Тогда я об этом не гадал и не думал, а лишь еще согнулся под новым отказом министерства народного просвещения и стал искать других путей для получения заработка. Не помню, какие деловые соображения побудили меня попытать счастья в Кишиневе, среди тамошней адвокатуры, с которой, однако, удалось установить только личные хорошие отношения. Не оправдались надежды и на знакомства старшего брата, тогда он владел в Кишиневе аптекой. Но главным притяжением было то, что там поселилась моя будущая жена с детьми. В Кишиневе жили многочисленные родственники ее покойной матери и среди них дядя, доктор М. О. Блюменфельд, пользовавшийся большой популярностью во всей Бессарабии и даже за пределами ее. Сын просвещенного кишиневского раввина, Михаил Осипович, сухопарый, подвижный, приветливый, был блестящим хирургом и выдающимся врачом-терапевтом, излюбленным одинаково и всей молдаванской, очень притязательной аристократией, и еврейской беднотой. Трудно было понять, как он справляется со своей домашней практикой, будучи и ординатором еврейской больницы, и остается неизмеримо бодрым, добродушно спокойным, неистощимо терпеливым с невежественной беднотой, которая, уплачивая за совет 10–15 копеек, проявляла капризную требовательность.
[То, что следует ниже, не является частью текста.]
Lemma block_loop_limit fuel chunks fd size read_max total s s' :
  isValid fd = true -> delivers (handle_ fd) 4096 chunks s s' -> (length chunks < fuel)%nat ->
  0 <= total -> total + Z.of_nat (String.length (all_of chunks)) = size -> size = read_max -> chunks <> [] ->
  exists parts fd' s2, block_loop fuel fd size read_max 4096 total s = (Ok (ReadLimit, parts, fd'), s2) /\
    handle_ fd' = handle_ fd.
Proof.
  revert chunks fd total s. induction fuel as [|fuel IH]; intros chunks fd total s Hv Hd Hf Ht Hs Hm Hne; [lia|].
  destruct chunks as [|c chunks]; [done|]. destruct Hd as (Hnc & Hlen & s1 & Er & Hd).
  destruct (read_run fd 4096 c s s1 Hv Er) as (fd' & E & Hh). cbn [block_loop]. rewrite (bind_run _ _ _ _ _ E).
  cbn [all_of foldr] in Hs. fold (all_of chunks) in Hs. rewrite length_string_app in Hs.
  destruct c as [|x c]; [done|]. set (data := String x c) in *.
  assert (0 < Z.of_nat (String.length data)) as Hp by (simpl; lia).
  destruct (Z.leb_spec read_max (total + Z.of_nat (String.length data))); [by eexists _, fd', s1|].
  destruct (Z.ltb_spec size (total + Z.of_nat (String.length data))); [lia|]. rewrite andb_false_r. cbn [negb].
  rewrite andb_true_r. destruct (Z.ltb_spec 0 (Z.of_nat (String.length data))); [|lia].
  destruct (IH chunks fd' (total + Z.of_nat (String.length data)) s1) as (parts & fd2 & s2 & E2 & Hh2);
    [by rewrite (isValid_handle fd fd') | by rewrite Hh | simpl in Hf; lia | lia | lia | done | |].
  { intros ->. change (String.length (all_of [])) with 0%nat in Hs. lia. }
  rewrite (bind_run _ _ _ _ _ E2). eexists _, fd2, s2. split; [done | congruence].
Qed.

(** The limit itself is not allowed. A file of exactly [read_max] bytes passes
    the test of its size, is read to the last block, and then refused. *)
Theorem file_of_the_limit_is_refused (path : string) (h : Z) (st : stat) (chunks : list string) (s : S)
    (fuel : nat) (read_max : Z) (forensic blocking : bool) :
  readable path h st chunks s -> 0 < read_max < 2 ^ 63 -> st_size st = read_max ->
  Z.of_nat (String.length (all_of chunks)) = read_max -> (length chunks < fuel)%nat ->
  exists content s', readFile_content fuel read_max forensic path 0 false false blocking s
    = (Ok (ReadDone, limit_status, content), s').
Proof.
  intros Hr Hm Hle Htot Hf. destruct (readFile_run path h st chunks s blocking Hr) as (fd & s2 & s3 & Hh & Hv & Hd & Hrun).
  destruct (block_loop_limit fuel chunks fd (st_size st) read_max 0 s2 s3) as (parts & fd' & s4 & E & Hh');
    [done | by rewrite Hh | done | lia | lia | done | |].
  { intros ->. simpl in Htot. lia. }
  destruct (rd_close _ _ _ _ _ Hr s4) as [s5 E5].
  unfold readFile_content. eexists _, s5.
  rewrite (bind_run _ _ _ (ReadDone, limit_status, parts) s5); [done|].
  rewrite Hrun by lia. rewrite (bind_run _ _ _ _ _ E).
  unfold PlatformFile_close. rewrite (isValid_handle fd fd' Hh'), Hv, Hh', Hh. by rewrite (bind_run _ _ _ _ _ E5).
Qed.
End Reading.

(** ** Permissions *)

Section Permissions.
Context {S : Type} {P : Posix S}.

(** Attributes that do not change while a file is checked. *)
Context (of_path of_link : string -> option stat) (of_handle : Z -> option stat) (uid : Z) (is_dir : string -> bool * Z * string).
Hypothesis stat_law : forall path s, sys_stat path s = (Ok (of_path path), s).
Hypothesis lstat_law : forall path s, sys_lstat path s = (Ok (of_link path), s).
Hypothesis fstat_law : forall h s, sys_fstat h s = (Ok (of_handle h), s).
Hypothesis getuid_law : forall s, sys_getuid s = (Ok uid, s).
Hypothesis dir_law : forall path s, fs_is_directory path s = (Ok (is_dir path), s).

Lemma land_bit_clear m k : (Z.land m (Z.shiftl 1 k) =? 0) = true -> 0 <= k -> Z.testbit m k = false.
Proof.
  intros E%Z.eqb_eq Hk. apply (f_equal (fun z => Z.testbit z k)) in E.
  rewrite Z.land_spec, Z.shiftl_spec, Z.sub_diag, Z.bits_0 in E by done. by rewrite andb_true_r in E.
Qed.

Lemma land_bit_set m k : (Z.land m (Z.shiftl 1 k) =? Z.shiftl 1 k) = true -> 0 <= k -> Z.testbit m k = true.
Proof.
  intros E%Z.eqb_eq Hk. apply (f_equal (fun z => Z.testbit z k)) in E.
  rewrite Z.land_spec, Z.shiftl_spec, Z.sub_diag in E by done. by rewrite andb_true_r in E.
Qed.

Lemma opened_for_reading path s s2 fd :
  PlatformFile_new path (Z.lor PF_OPEN_EXISTING PF_READ) (-1) s = (Ok fd, s2) -> isValid fd = true ->
  exists s1, sys_open path O_RDONLY (-1) s1 = (Ok (handle_ fd), s2).
Proof.
  unfold PlatformFile_new. intros H Hv. change (option_flag (Z.lor PF_OPEN_EXISTING PF_READ)) with (0, false, true) in H.
  run_step H as missing s1 E. destruct missing.
  { injection H as <- <-. done. }
  run_step H as h s3 Eo. injection H as <- <-. by exists s1.
Qed.

Lemma owner_ok fd s : isValid fd = true ->
  (let* root := isOwnerRoot fd in
   if Status_ok root then ret true else let* user := isOwnerCurrentUser fd in ret (Status_ok user)) s
  = (Ok (match of_handle (handle_ fd) with
         | Some st => negb (st_uid st =? u32 (-1)) && ((st_uid st =? 0) || (st_uid st =? uid))
         | None => false
         end), s).
Proof.
  intros Hv. unfold isOwnerRoot, isOwnerCurrentUser, getFileOwner. rewrite Hv. cbn [negb].
  unfold bind, ret. rewrite !fstat_law. destruct (of_handle (handle_ fd)) as [st|] eqn:Eh; cbv beta iota.
  - destruct (st_uid st =? u32 (-1)) eqn:E1.
    { cbv beta iota. change (Status_ok (mkStatus (-1) "fstat error")) with false. cbv beta iota. rewrite fstat_law, Eh. cbv beta iota. by rewrite E1. }
    destruct (st_uid st =? 0); [done|]. cbv beta iota.
    change (Status_ok (mkStatus 1 "Owner is not root")) with false. cbv beta iota. rewrite fstat_law, Eh. cbv beta iota. rewrite E1, getuid_law.
    by destruct (st_uid st =? uid).
  - rewrite Z.eqb_refl. cbv beta iota. change (Status_ok (mkStatus (-1) "fstat error")) with false. cbv beta iota.
    rewrite fstat_law, Eh. cbv beta iota. by rewrite Z.eqb_refl.
Qed.

(** C27: What is loaded is safe. When the check passes for a program, with unsafe
    permissions not allowed, then the directory has no sticky bit, and the file is
    there, could be opened, is no directory, belongs to root or to the user, may be
    executed by its owner and not be written by others. *)
Theorem loaded_program_is_safe (dir path : string) (s s' : S) :
  safePermissions false dir path true s = (Ok true, s') ->
  is_Some (of_link path) /\ (is_dir path).1.1 = false /\
  (exists d, of_path dir = Some d /\ Z.testbit (st_mode d) 9 = false) /\
  exists h s1 s2 st, sys_open path O_RDONLY (-1) s1 = (Ok h, s2) /\ of_handle h = Some st /\
    (st_uid st = 0 \/ st_uid st = uid) /\ Z.testbit (st_mode st) 6 = true /\ Z.testbit (st_mode st) 1 = false.
Proof.
  unfold safePermissions, platformIsFileAccessible. intros H. run_step H as acc s0 E0.
  rewrite (bind_run _ _ _ _ _ (lstat_law path s)) in E0. injection E0 as <- <-.
  destruct (of_link path) as [lst|]; cbn [Status_ok code negb Z.eqb] in H; [|done].
  run_step H as tmp s1 E1. unfold platformIsTmpDir in E1. rewrite (bind_run _ _ _ _ _ (stat_law dir s)) in E1.
  injection E1 as <- <-. destruct (of_path dir) as [d|]; [|done].
  destruct (Z.land (st_mode d) (Z.shiftl 1 9) =? 0) eqn:Ed; [|done]. cbn [Status_ok code orb Z.eqb Z.ltb Z.compare] in H.
  run_step H as fd s2 E2. destruct (isValid fd) eqn:Hv; cbn [negb] in H; [|done].
  run_step H as di s3 E3. unfold isDirectory in E3. rewrite (bind_run _ _ _ _ _ (dir_law path s2)) in E3.
  destruct (is_dir path) as [[isd ec] msg] eqn:Edir. injection E3 as <- <-.
  match type of H with context [Status_ok ?x || _] => destruct (Status_ok x || (code x <? 0)) eqn:Eo end.
  { run_step H as u s4 E4. done. }
  assert (isd = false) as -> by (destruct isd; [done | done]).
  rewrite <- (bind_assoc (isOwnerRoot fd) (fun root => if Status_ok root then ret true
    else let* user := isOwnerCurrentUser fd in ret (Status_ok user))) in H.
  rewrite (bind_run _ _ _ _ _ (owner_ok fd s2 Hv)) in H.
  destruct (of_handle (handle_ fd)) as [st|] eqn:Eh; cbv iota in H.
  2: { run_step H as u s4 E4. done. }
  destruct (negb (st_uid st =? u32 (-1)) && ((st_uid st =? 0) || (st_uid st =? uid))) eqn:Ew; cbv iota in H.
  2: { run_step H as u s4 E4. done. }
  apply andb_true_iff in Ew as [_ Ew%orb_true_iff].
  run_step H as ex s4 E4. unfold isExecutable in E4. rewrite (bind_run _ _ _ _ _ (fstat_law (handle_ fd) s2)), Eh in E4.
  injection E4 as <- <-. destruct (has_all (st_mode st) S_IXUSR) eqn:Ex; [|run_step H as u s5 E5; done].
  cbn [code Z.ltb Z.compare] in H. run_step H as sa s5 E5. unfold hasSafePermissions in E5.
  rewrite (bind_run _ _ _ _ _ (fstat_law (handle_ fd) s2)), Eh in E5. injection E5 as <- <-.
  run_step H as u s6 E6. injection H as Hok _.
  destruct (Z.land (st_mode st) S_IWOTH =? 0) eqn:Esafe; [|done].
  split; [done|]. split; [done|]. split; [by exists d; split; [|by apply (land_bit_clear _ 9)]|].
  destruct (opened_for_reading path s s2 fd E2 Hv) as (s7 & Eop).
  exists (handle_ fd), s7, s2, st. split_and!; [done | done | | |].
  - destruct Ew as [Ew|Ew]; apply Z.eqb_eq in Ew; auto.
  - by apply (land_bit_set _ 6).
  - by apply (land_bit_clear _ 1).
Qed.
End Permissions.


(** ** Modes *)

Lemma lsperms_mod mode : lsperms mode = lsperms (mode mod 4096).
Proof.
  assert (forall k, 0 <= k -> k + 3 <= 12 -> Z.land (Z.shiftr mode k) 7 = Z.land (Z.shiftr (mode mod 4096) k) 7) as H.
  { intros k Hk Hk'. apply Z.bits_inj'. intros n Hn. rewrite !Z.land_spec, !Z.shiftr_spec by done.
    change 7 with (Z.ones 3). change 4096 with (2 ^ 12). destruct (decide (n < 3)).
    - rewrite Z.mod_pow2_bits_low by lia. done.
    - rewrite Z.ones_spec_high by lia. by rewrite !andb_false_r. }
  unfold lsperms. by rewrite !H by lia.
Qed.

(** The mode column is the mode in octal: reading the four characters with base 8
    gives the permission bits back. *)
Theorem lsperms_is_octal (mode : Z) : strto 8 (lsperms mode) = Some (false, mode mod 4096).
Proof.
  rewrite lsperms_mod. pose proof (Z.mod_pos_bound mode 4096 ltac:(lia)) as Hb. revert Hb.
  generalize (mode mod 4096). clear. intros m Hm.
  assert (forallb (fun m => bool_decide (strto 8 (lsperms m) = Some (false, m))) (seqZ 0 4096) = true) as H
    by (vm_compute; reflexivity).
  rewrite forallb_forall in H. apply (bool_decide_eq_true (strto 8 (lsperms m) = Some (false, m))), H, list_elem_of_In, elem_of_seqZ. lia.
Qed.

(** ** Patterns *)

Section Patterns.
Context {S : Type} {P : Posix S} {B : Boost}.
Context (glob : string -> list string) (of_link : string -> option stat).
Hypothesis glob_law : forall path s, sys_glob path s = (Ok (glob path), s).
Hypothesis lstat_law : forall path s, sys_lstat path s = (Ok (of_link path), s).

(** The directories among results, by their inodes. *)
Definition inode_of (path : string) : option Z :=
  if decide (last_char path = Some "/"%char) then
    st ← of_link (String.substring 0 (String.length path - 1) path);
    if Z.land (st_mode st) 0xf000 =? 0 then None else Some (i32 (st_ino st))
  else None.

Lemma checkForLoops_spec inos path s :
  checkForLoops inos path s
  = (Ok (match inode_of path with
         | Some i => if decide (i ∈ inos) then (true, inos) else (false, {[i]} ∪ inos)
         | None => (false, inos)
         end), s).
Proof.
  unfold checkForLoops, inode_of. case_decide as E; [rewrite bool_decide_true by done | by rewrite bool_decide_false].
  cbn [negb]. unfold bind. rewrite lstat_law. destruct (of_link _) as [st|]; [|done]. simpl.
  destruct (Z.land (st_mode st) 61440 =? 0); [done|]. by case_decide.
Qed.

Lemma check_all_spec inos l s : NoDup (omap inode_of l) -> (forall i, i ∈ omap inode_of l -> i ∉ inos) ->
  exists inos', check_all inos l s = (Ok (false, inos'), s) /\
    forall i, i ∈ inos' <-> i ∈ inos \/ i ∈ omap inode_of l.
Proof.
  revert inos. induction l as [|p l IH]; intros inos Hn Hi.
  { exists inos. split; [done|]. intros i. split; [by left | intros [?|H]; [done | by apply elem_of_nil in H]]. }
  cbn [check_all]. rewrite (bind_run _ _ _ _ _ (checkForLoops_spec inos p s)). simpl in Hn, Hi.
  destruct (inode_of p) as [i|] eqn:E.
  - apply NoDup_cons in Hn as [Hni Hn]. rewrite decide_False by (apply Hi; by left).
    destruct (IH ({[i]} ∪ inos)) as (inos' & E' & H); [done| |].
    { intros j Hj. rewrite not_elem_of_union, not_elem_of_singleton. split; [by intros -> | apply Hi; by right]. }
    rewrite (bind_run _ _ _ _ _ E'). exists inos'. split; [done|]. intros j. rewrite H.
    change (omap inode_of (p :: l)) with (match inode_of p with Some y => y :: omap inode_of l | None => omap inode_of l end).
    rewrite E. set_solver.
  - destruct (IH inos Hn Hi) as (inos' & E' & H). rewrite (bind_run _ _ _ _ _ E'). exists inos'. split; [done|].
    change (omap inode_of (p :: l)) with (match inode_of p with Some y => y :: omap inode_of l | None => omap inode_of l end).
    by rewrite E.
Qed.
Блюменфельд был не только врачом, но фактически по наследству нес на себе и отцовские обязанности: его осаждали и просьбами о житейских советах, об улаживании семейных недоразумений, избирали арбитром в спорах и тяжбах, и никому никогда любвеобильное сердце этого идеального бессребреника не в состоянии было отказать в помощи и содействии.
Такое же любвеобильное сердце составляло основную черту его любимой племянницы, моей будущей жены, черту, отодвигавшую в тень все другие свойства беззаботного, жизнерадостного характера. Это чуткое сердце было усыплено тяжелой домашней обстановкой после преждевременной смерти матери, которая, начав с зеленой стойки на Грецк, создала своими руками большое состояние и открыла банкирскую контору в Одессе. Очень добрый, но недалекий и безвольный отец вскоре после смерти матери вторично женился на еврейской «аристократке», народившей ему большое потомство и оказавшейся настоящей мачехой для детей от первого брака. Семнадцати лет Анна выдана была замуж за человека вдвое старше ее, брак оказался неудачным, и в течение нескольких лет муж не соглашался дать ей развод. Когда же мы поженились и осели в Петербурге, я недооценил силы сердца ее и думал, что она удовлетворится домашними заботами и уходом за детьми. Но Петербург разбудил сердце, и оно проявило такую активность, такую необузданную энергию, которая мне, с годами профессионально черствевшему, иногда казалась безрассудной. Делать добро людям было для нее такой же непреодолимой потребностью, как утолить физический голод, и это не воспринималось как исполнение обязанности, а как ощущение высшего наслаждения. Случилась беда – рассуждать и поздно, и преждевременно; сейчас нужно помочь, а разговаривать будем потом. Ничего не видевшая и не усвоившая в замкнутой семье, лишенной всяких общественных интересов, она проявила тончайшее чутье и умела окружить себя искренними, преданными делу людьми, создала свой мир и жила полной, насыщенной жизнью.